When I told Liraz, her speech therapist, about the idea that, till then, I had just fantasized about, she was immediately enthusiastic. With her encouragement, we got to work. It was clear to me that to make this celebration happen, we had to create the same environment for Neta, and to that end, we approached Hagar, her wonderful hydrotherapist, and got her involved. Hagar has a serenity about her and a calming presence that instills in Neta great confidence in the water. Liraz, who besides being an outstanding speech therapist is also a born hydrotherapist, would “officiate” the celebration.

In order for our adorable nephews to have a unique experience – one of not just enjoyment but of exposure and learning – we asked the parents (my and Dudi’s siblings) to conduct a preparatory activity at home. In this activity, the children would experience the difficulty of living without language and with limited communication. Following this, we asked the parents to discuss as openly as possible Neta’s difficulties and what makes her different, as well as how they can help her within the family to be better understood. Each child was asked to select a greeting that they wanted to wish Neta on her birthday; with these greetings, we created a communication board full of pictures and symbols.

The excitement mounted as we waited expectantly … and then the day arrived.

Wow!!! What an amazing day it was!!! Everyone arrived, very excited, and there was a real feeling of celebration. Each child got into the pool with a parent, and we celebrated Neta’s party with wonderful familial intimacy. The activity was familiar to Neta and allowed her to lead and even demonstrate to the other children what to do.

The children were very excited and cooperated fully, while the parents played an active part too. In the end, we made a circle in the water and each child presented Neta with a greeting and good wishes. It was clear to me that Neta understood. There is no doubt that she understood that the celebration was in her honor. Liraz taught the children and the parents birthday songs in sign language, and the children cooperated and, in addition to the party, received a lesson in accepting those who are different to themselves.

Neta was the star! She was happy the whole day and constantly smiled at everyone.

We returned home tired but happy. Our Neta was one year older. We had experienced with her a year of progress and development. Neta learns more with each passing day and surprises both us and the staff that treat her. When we blew out the candles on her cake, I made the same wish as always, and will continue until the wish comes true.

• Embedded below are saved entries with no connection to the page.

Lemma routes_insert (s : arch) l v n h :
  length l = 256%nat → 0 ≤ n < 256 → 0 ≤ v < 256 → 0 ≤ h < 2 ^ 64 →
  (v ≠ n → routes (set_idt l s) v h) →
  ∀ h', 0 ≤ h' < 2 ^ 64 →
  routes (set_idt (<[Z.to_nat n := gate h' 0x08 0x8E]> l) s) v (if v =? n then h' else h).
Proof using Type.
  intros Hl Hn Hv Hh Hr h' Hh'. unfold routes in *. simpl in *. destruct (Z.eqb_spec v n) as [->|Hne].
  - rewrite list_lookup_insert_eq by lia. exists (gate h' 0x08 0x8E).
    split_and!; try done. by apply gate_roundtrip.
  - destruct (Hr Hne) as (e & He & Hp). rewrite list_lookup_insert_ne by lia. by exists e.
Qed.

(** The handler of each vector. *)
Definition handler_of (dummy page_fault timer_asm keyboard_asm v : Z) : Z :=
  if v =? 33 then keyboard_asm else if v =? 32 then timer_asm else if v =? 14 then page_fault else dummy.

Until then, we will continue to make every effort to understand you, Neta, even without words, and we will give you every opportunity to express yourself in any way you choose.

A very big “thank you” to Hagar and Liraz, who helped me fulfill the dream to celebrate the most wonderful birthday for Neta.

And an enormous “thank you” to our special family, whose absolute acceptance of and closeness to Neta enabled such an intimate, yet powerful, experience to take place.

And to my Netush – I wish for you to continue to develop and grow at your own pace.